City Council Passes Legislation To Protect Unemployed
MANHATTAN — New legislation that will make it unlawful for employers to discriminate against unemployed job seekers was introduced by the City Council yesterday.
City Council Speaker Christine Quinn, joined by Manhattan Borough President Scott Stringer, Council members Leroy Comrie, Vincent Gentile and Deborah Rose (chair of the Council Civil Rights Committee), plus jobs advocates, announced the new legislation in the Red Room, noting that the proposed law will also ban “help-wanted” ads that say the unemployed will not be considered.
Since the economic downturn, city officials have reported seeing several examples of job postings that require would-be candidates to be currently employed.
“While there are encouraging signs that our economy is beginning to improve, the recovery is still fragile and we must do more to help New Yorkers find work. Prohibiting employers from discriminating against the unemployed will end a practice that has kept too many of our city’s residents from applying for work they are qualified to do,” said Quinn. “The long-term unemployed face some of the bleakest job prospects in our economy and we can’t stand by and watch them be needlessly held back.”
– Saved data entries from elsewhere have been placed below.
Lemma RenameTableIn_wp (oldName newName : bytes) (e : E) (t : tx) : ready e t -> clean newName = newName ->
  wp (RenameTableIn oldName newName) (ddl e (λ _ m', exists d, let d0 := renamed d oldName newName in
    table_at (kv_map t) oldName d /\ (forall d' f, ~ references (kv_map t) oldName true d' f) /\
    (kv_map t !! descKey newName = None /\ kv_map t !! sqlSeqKey newName = None /\ kv_map t !! viewKey newName = None) /\
    resolve m' oldName = Ok None /\ table_at m' newName (published d0) /\
    (forall T, abstracts d (kv_map t) T -> abstracts (published d0) m' T) /\
    (forall n d1, n <> oldName -> n <> newName -> (table_at m' n d1 <-> table_at (kv_map t) n d1) /\
      (table_at (kv_map t) n d1 -> forall T, abstracts d1 (kv_map t) T -> abstracts d1 m' T)) /\ records_kept (kv_map t) m')) (e, t).
Proof.
  intros Hr Hc. unfold RenameTableIn. apply wp_bind, wp_descFromView_ready; [done| |intros; by apply ddl_err].
  intros d e1 He1 Hat Hnm Hw. cbn [seqQ]. apply wp_bind, wp_onTx, wp_gets. cbn [seqQ].
  destruct (kv_contains (descKey newName) t) eqn:E1; [by apply wp_fail, ddl_err|]. apply kv_contains_false in E1.
  destruct (kv_contains (sqlSeqKey newName) t) eqn:E2; [by apply wp_fail, ddl_err|]. apply kv_contains_false in E2.
  destruct (kv_contains (viewKey newName) t) eqn:E3; [by apply wp_fail, ddl_err|]. apply kv_contains_false in E3. cbn [orb].
  apply wp_bind, referencingFKs_wp; [by eapply ready_cached|].
  intros refs e2 He2 Hrefs. cbn [seqQ]. assert (cached e e2) as He by (by etransitivity).
  destruct refs as [|r refs]; [|by apply wp_fail, ddl_err].
  apply wp_bind, wp_onTx, wp_delete. rewrite (rd_writable _ _ Hr). intros t1 H1. cbn [seqQ].
  unfold writeDescIn. apply wp_onTx, wp_set. rewrite (writes_writable _ _ _ H1), (rd_writable _ _ Hr). intros t2 H2.
  split; [done|]. cbn [snd]. rewrite (writes_map _ _ _ H2), (writes_map _ _ _ H1).
  destruct (renamed_table (kv_map t) oldName newName d (rd_db _ _ Hr) Hat E1 Hc) as (Hdb & H).
  split; [done|]. exists d. split; [done|]. split; [|done].
  intros d' f Href. apply Hrefs in Href. by apply elem_of_nil in Href.
Qed.

End laws.
Lemma CreateSequenceIn_wp (d : SeqDesc) (e : E) (t : tx) : ready e t -> seq_new d ->
  wp (CreateSequenceIn d) (ddl e (λ r m', exists id, let d' := sq_version descFormatVersion (sq_at (sqStart d) false (sq_id id d)) in
    r = (tt, d') /\ seq_at m' (sqName d) d' /\ one_record (sqlSeqKey (sqName d)) (kv_map t) m' /\
    (kv_map t !! sqlSeqKey (sqName d) = None /\ kv_map t !! descKey (sqName d) = None /\ kv_map t !! viewKey (sqName d) = None))) (e, t).
Proof.
  intros Hr [Hne Hu Hrg _]. unfold CreateSequenceIn. apply wp_bind, wp_onTx, wp_gets. cbn [seqQ].
  destruct (kv_contains (sqlSeqKey (sqName d)) t) eqn:E1; [by apply wp_fail|]. apply kv_contains_false in E1.
  destruct (kv_contains (descKey (sqName d)) t) eqn:E2; [by apply wp_fail|]. apply kv_contains_false in E2.
  destruct (kv_contains (viewKey (sqName d)) t) eqn:E3; [by apply wp_fail|]. apply kv_contains_false in E3. cbn [orb].
  apply wp_bind, wp_onTx. eapply wp_mono; [apply wp_nextFromCounter|].
  intros [id|er|p] t1 H; cbn [seqQ]; [|by apply ddl_err|done]. destruct H as (Hwr & Hpos & Hmax & Hws). cbv zeta.
  assert (uint64_ok id) as Hid by (by apply position_range in Hpos).
  apply wp_bind, wp_onTx, (wp_writeSeqDescIn _ (sqName d)); try done.
  - by rewrite (writes_writable _ _ _ Hws).
  - destruct Hrg. by split.
  - intros t2 Hws2 Hs. cbn [seqQ]. apply wp_ret. apply (ddl_recorded (sqlSeqKey (sqName d)) _ _ e e t t2 Hr); [done|apply sqlSeqKey_record| |].
    + rewrite (writes_map _ _ _ Hws2), (writes_map _ _ _ Hws). split.
      * intros k K1 K2. by rewrite !lookup_insert_ne.
      * right. exists id. rewrite lookup_insert_ne by (apply record_not_seqKey, sqlSeqKey_record). rewrite lookup_insert_eq.
        split_and!; [done| |done]. unfold uint64_ok, maxUint64 in *. lia.
    + intros Hone. by exists id.
Qed.

Lemma DropSequenceIn_wp (name : bytes) (e : E) (t : tx) : ready e t ->
  wp (DropSequenceIn name) (ddl e (λ existed m', existed = kv_contains (sqlSeqKey name) t /\
    m' !! sqlSeqKey name = None /\ one_record (sqlSeqKey name) (kv_map t) m')) (e, t).
Proof.
  intros Hr. unfold DropSequenceIn. apply wp_onTx, wp_delete. rewrite (rd_writable _ _ Hr). intros t' Ht.
  apply (ddl_recorded (sqlSeqKey name) _ _ e e t t' Hr); [done|apply sqlSeqKey_record| |].
  - rewrite (writes_map _ _ _ Ht). split; [intros k K1 _; by rewrite lookup_delete_ne|].
    left. apply lookup_delete_ne, record_not_seqKey, sqlSeqKey_record.
  - rewrite (writes_map _ _ _ Ht). intros Hone. split_and!; [done|apply lookup_delete_eq|done].
Qed.

(** [mutate] edits options and position, within the types' ranges. *)
Definition edits (mutate : SeqDesc -> outcome SeqDesc) : Prop := forall d, seq_range d -> seq_utf8 d ->
  match mutate d with Ok d' => seq_range d' /\ seq_utf8 d' /\ sqName d' = sqName d | Err _ => True | Panic _ => False end.

Lemma AlterSequenceIn_wp (name : bytes) mutate (e : E) (t : tx) : ready e t -> edits mutate ->
  (forall raw, kv_map t !! sqlSeqKey name = Some raw -> exists d, seq_at (kv_map t) name d) ->
  wp (AlterSequenceIn name mutate) (ddl e (λ _ m', exists d d', seq_at (kv_map t) name d /\ mutate d = Ok d' /\ checkSeqDesc d' = Ok tt /\
    seq_at m' name (sq_version descFormatVersion d') /\ one_record (sqlSeqKey name) (kv_map t) m')) (e, t).
Proof.
  intros Hr Hm Hall. unfold AlterSequenceIn. apply wp_bind, wp_onTx.
  apply wp_mono with (Q := λ o t', t' = t /\ match o with Ok d => seq_at (kv_map t) name d | Err _ => True | Panic _ => False end).
  { destruct (decide (name = [])) as [->|Hne]; [apply wp_bind_lift; done|].
    destruct (kv_map t !! sqlSeqKey name) as [raw|] eqn:Er; [destruct (Hall raw eq_refl) as [d Hs]; by eapply wp_seqDescIn|].
    unfold seqDescIn. apply wp_bind_lift. unfold checkSeqName. rewrite decide_False by done. cbn [seqQ].
    apply wp_bind, wp_gets. rewrite kv_get_map, Er. cbn [seqQ]. by apply wp_fail. }
  intros [d|er|p] t0 [-> Hs]; cbn [seqQ]; [|by apply ddl_err|done].
  apply wp_bind_lift. specialize (Hm d (sa_range _ _ _ Hs) (sa_utf8 _ _ _ Hs)). destruct (mutate d) as [d'|er|p] eqn:Em; cbn [seqQ]; [|by apply ddl_err|done].
  destruct Hm as (Hrg & Hu & Hn). apply wp_bind_lift. destruct (checkSeqDesc d') as [[]|er|p] eqn:Ec; cbn [seqQ]; [|by apply ddl_err|by apply checkSeqDesc_no_panic in Ec].
  apply wp_onTx, (wp_writeSeqDescIn d' name); [apply Hr|done|done|rewrite Hn; apply Hs|apply Hs|].
  intros t' Ht Hs'. apply (ddl_recorded (sqlSeqKey name) _ _ e e t t' Hr); [done|apply sqlSeqKey_record| |].
  - rewrite (writes_map _ _ _ Ht). split; [intros k K1 _; by rewrite lookup_insert_ne|].
    left. apply lookup_insert_ne, record_not_seqKey, sqlSeqKey_record.
  - intros Hone. by exists d, d'.
Qed.
End ddl_laws.

(** ** The options *)

Record opts_ok (o : SeqOptions) : Prop := {
  oo_increment v : soIncrement o = Some v -> int64_ok v;
  oo_min v : soMin o = Some v -> int64_ok v;
  oo_max v : soMax o = Some v -> int64_ok v;
  oo_start v : soStart o = Some v -> int64_ok v;
  oo_cache v : soCache o = Some v -> int64_ok v;
  oo_restart v : soRestartWith o = Some v -> int64_ok v;
  oo_type : clean (soAsType o) = soAsType o;
}.

Lemma seqTypeBounds_range t : int64_ok (seqTypeBounds t).1 /\ int64_ok (seqTypeBounds t).2.
Proof. unfold seqTypeBounds, int64_ok, minInt64, maxInt64. repeat case_bool_decide; cbn; lia. Qed.
Lemma checkSeqTypeRange_cases d : checkSeqTypeRange d = Ok tt \/ exists er, checkSeqTypeRange d = Err er.
Proof. unfold checkSeqTypeRange. destruct (seqTypeBounds (sqType d)). repeat case_match; eauto. Qed.
Lemma default_range (P : Z -> Prop) x o : P x -> (forall v, o = Some v -> P v) -> P (default x o).
Proof. destruct o; cbn; auto. Qed.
The city’s unemployment rate rose in January to a 16-month high of 9.3 percent, up from 9.1 percent in December and that’s one percentage point higher than the nationwide unemployment rate of 8.3 percent, according to Quinn.
The situation is particularly damaging for low-income and minority populations, who have endured the worst of this recession. The unemployment rate for blacks is around 13.6 percent and for Hispanics it’s 10 percent. Nationally, the long-term unemployed comprise almost 43 percent of the unemployed population.
Under the new law, employers would still be permitted to request or use someone’s unemployment status information, as long as they have a bona fide reason that is substantially job-related for doing so or if they need to assess the circumstances around an applicant’s previous termination or demotion.
Said Brooklyn’s Gentile, “Preventing otherwise well-qualified men and women from applying for a job simply because they are currently unemployed is counterintuitive and unconscionable. Now is not the time for catch-22s — we need to be doing everything we can to help New York residents get back to work.”